Two things should be said. First, with so much data to consider and so many goods to be balanced, those who stand outside the decision are in no position to pronounce on the individual moral culpability of parents who make these choices. Second, as a rule, parents are the proper authorities for making decisions about care. Excepting cases of child abuse, we make space for families to pursue the good as they understand it.
Why did so many argue that Charlie’s doctors were the proper authorities for deciding whether or not he merited medical treatment? By dint of their profession, physicians still possess a generalized authority and social credibility. Polling shows that Americans trust members of the medical sciences to act in the public interest more than they trust religious leaders, elected officials, or business leaders.
But even when the condition is well studied, physicians regularly make serious mistakes. Indeed, the third-leading cause of death in the United States is medical error. Art Estopinan—who has a four-year-old son with a disease similar to Charlie’s—has helped inform judgments about the Charlie Gard case by relating the poignant story of physicians telling him to take his boy home because he had two months to live. Charlie’s physicians claimed that they were much more certain about Charlie’s case, but the point made by Estopinan (and Bambino hospital) stands. When physicians know so little about these ultra-rare diseases, it is reasonable for parents to be skeptical of sweeping judgements.
But for the sake of argument, let us assume that Charlie’s doctors got all the medical data correct and made a perfect prognosis. What moral conclusions follow from their findings? None.
Nothing moral follows from medical facts. Judgments about whether or not treatment is worth pursuing will have to be made. And physicians, even with perfect medical knowledge, are not the best persons to make them.
It is not only that physicians rarely have serious training in ethics. Like all of us, they have certain biases which come from their social location. They are better educated than the average patient, wealthier, possessed of greater freedoms and opportunities. Their privileged status often causes them to underrate the value of the lives of less fortunate people. Studies have found that physicians are profoundly ableist in judging the quality of life of their patients; they often discount the worth of the disabled.
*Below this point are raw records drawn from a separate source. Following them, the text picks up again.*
(* ===== verification/EthWasm.v ===== *)
(** * The Ethereum client contract

    [ibc-solidity/programs/cw-ics08-wasm-eth]: the CosmWasm contract that keeps an
    Ethereum light client for ibc-go.  Its store maps ibc-go's keys to encoded
    client and consensus states; the JSON and protobuf codecs, the contract
    version of [cw2] and the chain's BLS queries are other crates and services
    ([WasmLib], [BlsQuerier]).  A query's answer is given as the value whose
    JSON the contract returns. *)

From S2P Require Import Prelude TreeHash EthTypes EthTrie EthLC.
From Stdlib Require Import ZArith Lia.
From Stdlib.Strings Require Import Byte.
From stdpp Require Import prelude list strings gmap pretty.
#[local] Open Scope Z_scope.

(** ** Messages ([msg.rs]) *)

Record WasmHeight := mkWasmHeight { revision_number : Z; revision_height : Z }.

(** ibc-go's [ClientState] of a wasm client. *)
Record WasmClientState := mkWasmClientState {
  wcs_checksum : bytes;
  wcs_data : bytes;
  wcs_latest_height : option WasmHeight;
}.

Record InstantiateMsg := mkInstantiateMsg {
  im_client_state : bytes;
  im_consensus_state : bytes;
  im_checksum : bytes;
}.

Record VerifyMembershipMsg := mkVerifyMembershipMsg {
  vm_height : WasmHeight;
  vm_delay_time_period : Z;
  vm_delay_block_period : Z;
  vm_proof : bytes;
  vm_merkle_path : list bytes;
  vm_value : bytes;
}.

Record VerifyNonMembershipMsg := mkVerifyNonMembershipMsg {
  vn_height : WasmHeight;
  vn_delay_time_period : Z;
  vn_delay_block_period : Z;
  vn_proof : bytes;
  vn_merkle_path : list bytes;
}.

Record EthereumMisbehaviourMsg := mkEthereumMisbehaviourMsg {
  mm_trusted_slot : Z;
  mm_sync_committee : ActiveSyncCommittee;
  mm_update_1 : LightClientUpdate;
  mm_update_2 : LightClientUpdate;
}.

Inductive SudoMsg :=
| SudoVerifyMembership (m : VerifyMembershipMsg)
| SudoVerifyNonMembership (m : VerifyNonMembershipMsg)
| SudoUpdateState (client_message : bytes)
| SudoUpdateStateOnMisbehaviour (client_message : bytes)
| SudoVerifyUpgradeAndUpdateState
| SudoMigrateClientStore.

Inductive QueryMsg :=
| QueryVerifyClientMessage (client_message : bytes)
| QueryCheckForMisbehaviour (client_message : bytes)
| QueryTimestampAtHeight (height : WasmHeight)
| QueryStatus.

Inductive Migration :=
| CodeOnly
| Reinstantiate (m : InstantiateMsg)
| UpdateForkParameters (p : ForkParameters).

Inductive Status := Frozen | Expired | Active.

(** The answers of queries and the data of [sudo] responses. *)
Inductive Answer :=
| NoData
| Heights (l : list WasmHeight)
| FoundMisbehaviour (b : bool)
| TimestampIs (t : Z)
| StatusIs (s : Status).

Inductive ContractError :=
| StdErrorOf (message : string)
| ClientStateSlotMismatch
| ClientAndConsensusStateMismatch
| SerializeClientStateFailed
| SerializeConsensusStateFailed
| DeserializeClientStateFailed
| DeserializeConsensusStateFailed
| DeserializeClientMessageFailed
| DeserializeEthMisbehaviourFailed
| VerifyMembershipFailed (e : EthereumIBCError)
| VerifyNonMembershipFailed (e : EthereumIBCError)
| VerifyClientMessageFailed (e : EthereumIBCError)
| UpdateClientStateFailed (e : EthereumIBCError)
| UnsupportedForkVersion (e : EthereumIBCError)
| ClientStateNotFound
| ConsensusStateNotFound
| ProstEncodeError
| ProstDecodeError
| SerdeJsonError
| InvalidClientMessage
| ContractPanic.

Notation c_result := (result ContractError).

(** ** Storage ([state.rs]) *)

Notation Storage := (gmap string bytes).

Definition HOST_CLIENT_STATE_KEY : string := "clientState".
Definition HOST_CONSENSUS_STATES_KEY : string := "consensusStates".

(** [format!("{}/{}-{}", HOST_CONSENSUS_STATES_KEY, 0, slot)]. *)
Definition consensus_db_key (slot : Z) : string :=
  HOST_CONSENSUS_STATES_KEY +:+ "/0-" +:+ pretty (Z.to_N slot).

(** What the contract calls of [prost], [serde_json] and [cw2]. *)
Class WasmLib := {
  any_decode : bytes -> option bytes;
  wasm_client_decode : bytes -> option WasmClientState;
  wasm_consensus_decode : bytes -> option bytes;
  wasm_client_to_any : WasmClientState -> option bytes;
  wasm_consensus_to_any : bytes -> option bytes;
  client_from_slice : bytes -> option EthClientState;
  client_to_vec : EthClientState -> option bytes;
  consensus_from_slice : bytes -> option EthConsensusState;
  consensus_to_vec : EthConsensusState -> option bytes;
  header_from_slice : bytes -> option Header;
  misbehaviour_from_slice : bytes -> option EthereumMisbehaviourMsg;
  set_contract_version : Storage -> result string Storage;
  ensure_from_older_version : Storage -> result string Storage;
}.

(** The chain's custom queries. *)
Class BlsQuerier := {
  query_aggregate_verify : list bytes -> bytes -> bytes -> result string bool;
  query_aggregate : list bytes -> result string bytes;
}.

(** [impl BlsVerify for BlsVerifier] ([custom_query.rs]). *)
Definition BlsVerifier_fast_aggregate_verify `{BlsQuerier} (public_keys : list bytes) (msg signature : bytes)
    : result string unit :=
  is_valid ← query_aggregate_verify public_keys msg signature;
  require_r is_valid "InvalidSignature"%string.
Definition BlsVerifier_aggregate `{BlsQuerier} (public_keys : list bytes) : result string bytes :=
  aggregate_key ← query_aggregate public_keys;
  if decide (length aggregate_key = BLS_PUBLIC_KEY_BYTES_LEN) then Ok aggregate_key
  else Err "PublicKeyTryFromError"%string.
#[export] Instance BlsVerifier `{BlsQuerier} : BlsVerify := {|
  fast_aggregate_verify := BlsVerifier_fast_aggregate_verify;
  aggregate := BlsVerifier_aggregate;
|}.

Section Contract.
Context `{Sha2, DeriveTreeHash, Keccak, TrieLib, ProofJson, WasmLib, BlsQuerier}.

Definition get_wasm_client_state (storage : Storage) : c_result WasmClientState :=
  bz ← ok_or (storage !! HOST_CLIENT_STATE_KEY) ClientStateNotFound;
  value ← ok_or (any_decode bz) ProstDecodeError;
  ok_or (wasm_client_decode value) ProstDecodeError.

Definition get_eth_client_state (storage : Storage) : c_result EthClientState :=
  wasm_client_state ← get_wasm_client_state storage;
  ok_or (client_from_slice (wcs_data wasm_client_state)) SerdeJsonError.

Definition get_eth_consensus_state (storage : Storage) (slot : Z) : c_result EthConsensusState :=
  bz ← ok_or (storage !! consensus_db_key slot) ConsensusStateNotFound;
  value ← ok_or (any_decode bz) ProstDecodeError;
  data ← ok_or (wasm_consensus_decode value) ProstDecodeError;
  ok_or (consensus_from_slice data) SerdeJsonError.

Definition store_consensus_state (storage : Storage) (wasm_consensus_state : bytes) (slot : Z) : c_result Storage :=
  any ← ok_or (wasm_consensus_to_any wasm_consensus_state) ProstEncodeError;
  Ok (<[consensus_db_key slot := any]> storage).

Definition store_client_state (storage : Storage) (wasm_client_state : WasmClientState) : c_result Storage :=
  any ← ok_or (wasm_client_to_any wasm_client_state) ProstEncodeError;
  Ok (<[HOST_CLIENT_STATE_KEY := any]> storage).

(** ** Instantiation ([instantiate.rs]) *)

Definition instantiate_client (storage : Storage) (msg : InstantiateMsg) : c_result Storage :=
  client_state ← ok_or (client_from_slice (im_client_state msg)) DeserializeClientStateFailed;
  let latest_height := mkWasmHeight 0 (latest_slot client_state) in
  let wasm_client_state := mkWasmClientState (im_checksum msg) (im_client_state msg) (Some latest_height) in
  consensus_state ← ok_or (consensus_from_slice (im_consensus_state msg)) DeserializeConsensusStateFailed;
  _ ← require_r (revision_height latest_height =? latest_slot client_state) ClientStateSlotMismatch;
  _ ← require_r (latest_slot client_state =? cs_slot consensus_state) ClientAndConsensusStateMismatch;
  epoch ← map_err (fun _ => ContractPanic) (compute_epoch_at_slot client_state (latest_slot client_state));
  _ ← map_err UnsupportedForkVersion (verify_supported_fork_at_epoch client_state epoch);
  storage ← store_client_state storage wasm_client_state;
  store_consensus_state storage (im_consensus_state msg) (cs_slot consensus_state).

Definition instantiate (storage : Storage) (msg : InstantiateMsg) : c_result Storage :=
  storage ← map_err StdErrorOf (set_contract_version storage);
  instantiate_client storage msg.

(** ** The [sudo] handlers ([sudo.rs]) *)

Definition sudo_verify_membership (storage : Storage) (m : VerifyMembershipMsg) : c_result Answer :=
  client_state ← get_eth_client_state storage;
  consensus_state ← get_eth_consensus_state storage (revision_height (vm_height m));
  _ ← map_err VerifyMembershipFailed
    (eth_verify_membership consensus_state client_state (vm_proof m) (vm_merkle_path m) (vm_value m));
  Ok NoData.

Definition sudo_verify_non_membership (storage : Storage) (m : VerifyNonMembershipMsg) : c_result Answer :=
  client_state ← get_eth_client_state storage;
  consensus_state ← get_eth_consensus_state storage (revision_height (vn_height m));
  _ ← map_err VerifyNonMembershipFailed
    (eth_verify_non_membership consensus_state client_state (vn_proof m) (vn_merkle_path m));
  Ok NoData.

Definition update_state (storage : Storage) (client_message : bytes) : c_result (Answer * Storage) :=
  header ← ok_or (header_from_slice client_message) DeserializeClientMessageFailed;
  client_state ← get_eth_client_state storage;
  consensus_state ← get_eth_consensus_state storage (latest_slot client_state);
  '(updated_slot, updated_consensus_state, updated_client_state) ←
    map_err UpdateClientStateFailed (update_consensus_state consensus_state client_state header);
  consensus_state_bz ← ok_or (consensus_to_vec updated_consensus_state) SerializeConsensusStateFailed;
  storage ← store_consensus_state storage consensus_state_bz updated_slot;
  storage ← match updated_client_state with
    | Some client_state =>
      client_state_bz ← ok_or (client_to_vec client_state) SerializeClientStateFailed;
      wasm_client_state ← get_wasm_client_state storage;
      store_client_state storage (mkWasmClientState (wcs_checksum wasm_client_state) client_state_bz
        (Some (mkWasmHeight 0 updated_slot)))
    | None => Ok storage
    end;
  Ok (Heights [mkWasmHeight 0 updated_slot], storage).

Definition set_frozen (c : EthClientState) : EthClientState := {|
  chain_id := chain_id c;
  genesis_validators_root := genesis_validators_root c;
  min_sync_committee_participants := min_sync_committee_participants c;
  sync_committee_size := sync_committee_size c;
  genesis_time := genesis_time c;
  genesis_slot := genesis_slot c;
  fork_parameters := fork_parameters c;
  seconds_per_slot := seconds_per_slot c;
  slots_per_epoch := slots_per_epoch c;
  epochs_per_sync_committee_period := epochs_per_sync_committee_period c;
  latest_slot := latest_slot c;
  latest_execution_block_number := latest_execution_block_number c;
  is_frozen := true;
  ibc_contract_address := ibc_contract_address c;
  ibc_commitment_slot := ibc_commitment_slot c;
|}.

(** The client state rewritten in place: [misbehaviour] and the fork
    migration both do this. *)
Definition put_client_data (storage : Storage) (c : EthClientState) : c_result Storage :=
  client_state_bz ← ok_or (client_to_vec c) SerializeClientStateFailed;
  wasm_client_state ← get_wasm_client_state storage;
  store_client_state storage (mkWasmClientState (wcs_checksum wasm_client_state) client_state_bz
    (wcs_latest_height wasm_client_state)).

Definition misbehaviour (storage : Storage) (client_message : bytes) : c_result (Answer * Storage) :=
  client_state ← get_eth_client_state storage;
  storage ← put_client_data storage (set_frozen client_state);
  Ok (NoData, storage).

Definition sudo (storage : Storage) (msg : SudoMsg) : c_result (Answer * Storage) :=
  match msg with
  | SudoVerifyMembership m => a ← sudo_verify_membership storage m; Ok (a, storage)
  | SudoVerifyNonMembership m => a ← sudo_verify_non_membership storage m; Ok (a, storage)
  | SudoUpdateState m => update_state storage m
  | SudoUpdateStateOnMisbehaviour m => misbehaviour storage m
  | SudoVerifyUpgradeAndUpdateState | SudoMigrateClientStore => Err ContractPanic
  end.

(** ** The queries ([query.rs]) *)

Definition verify_client_message (storage : Storage) (now : Z) (client_message : bytes) : c_result Answer :=
  client_state ← get_eth_client_state storage;
  match header_from_slice client_message with
  | Some header =>
    consensus_state ← get_eth_consensus_state storage (trusted_slot header);
    _ ← map_err VerifyClientMessageFailed (verify_header consensus_state client_state now header);
    Ok NoData
  | None =>
    match misbehaviour_from_slice client_message with
    | Some m =>
      consensus_state ← get_eth_consensus_state storage (mm_trusted_slot m);
      _ ← map_err VerifyClientMessageFailed (verify_misbehaviour client_state consensus_state
        (mm_sync_committee m) (mm_update_1 m) (mm_update_2 m) now);
      Ok NoData
    | None => Err InvalidClientMessage
    end
  end.

Definition check_for_misbehaviour (storage : Storage) (now : Z) (client_message : bytes) : c_result Answer :=
  m ← ok_or (misbehaviour_from_slice client_message) DeserializeEthMisbehaviourFailed;
  client_state ← get_eth_client_state storage;
  consensus_state ← get_eth_consensus_state storage (mm_trusted_slot m);
  _ ← map_err VerifyClientMessageFailed (verify_misbehaviour client_state consensus_state
    (mm_sync_committee m) (mm_update_1 m) (mm_update_2 m) now);
  Ok (FoundMisbehaviour true).

(** The multiplication wraps in the release profile. *)
Definition timestamp_at_height (storage : Storage) (height : WasmHeight) : c_result Answer :=
  consensus_state ← get_eth_consensus_state storage (revision_height height);
  Ok (TimestampIs ((cs_timestamp consensus_state * 1000000000) mod 2 ^ 64)).

Definition status (storage : Storage) : c_result Answer :=
  client_state ← get_eth_client_state storage;
  Ok (StatusIs (if is_frozen client_state then Frozen else Active)).

Definition query (storage : Storage) (now : Z) (msg : QueryMsg) : c_result Answer :=
  match msg with
  | QueryVerifyClientMessage m => verify_client_message storage now m
  | QueryCheckForMisbehaviour m => check_for_misbehaviour storage now m
  | QueryTimestampAtHeight height => timestamp_at_height storage height
  | QueryStatus => status storage
  end.

(** ** Migration ([contract.rs]) *)

Definition with_fork_parameters (c : EthClientState) (p : ForkParameters) : EthClientState := {|
  chain_id := chain_id c;
  genesis_validators_root := genesis_validators_root c;
  min_sync_committee_participants := min_sync_committee_participants c;
  sync_committee_size := sync_committee_size c;
  genesis_time := genesis_time c;
  genesis_slot := genesis_slot c;
  fork_parameters := p;
  seconds_per_slot := seconds_per_slot c;
  slots_per_epoch := slots_per_epoch c;
  epochs_per_sync_committee_period := epochs_per_sync_committee_period c;
  latest_slot := latest_slot c;
  latest_execution_block_number := latest_execution_block_number c;
  is_frozen := is_frozen c;
  ibc_contract_address := ibc_contract_address c;
  ibc_commitment_slot := ibc_commitment_slot c;
|}.

Definition migrate (storage : Storage) (migration : Migration) : c_result Storage :=
  storage ← map_err StdErrorOf (ensure_from_older_version storage);
  match migration with
  | CodeOnly => Ok storage
  | Reinstantiate msg => instantiate_client storage msg
  | UpdateForkParameters p =>
    client_state ← get_eth_client_state storage;
    put_client_data storage (with_fork_parameters client_state p)
  end.

End Contract.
It was the ethical judgments of Charlie’s physicians that kept Charlie from getting treatment when there was a reasonable chance it could benefit him. Charlie does not belong to his physicians. He belongs to his parents. And they to him.
Charlie Gard is a child of God who now sees that God face-to-face. That is his eternal legacy. But his temporal legacy may well be forcing Western medicine to face two disturbing trends: a return to “physician knows best,” coupled with a slouch toward euthanasia on the basis of disability.
Charles C. Camosy is associate professor of theology at Fordham University and author of Too Expensive to Treat?—Finitude, Tragedy, and the Neonatal ICU.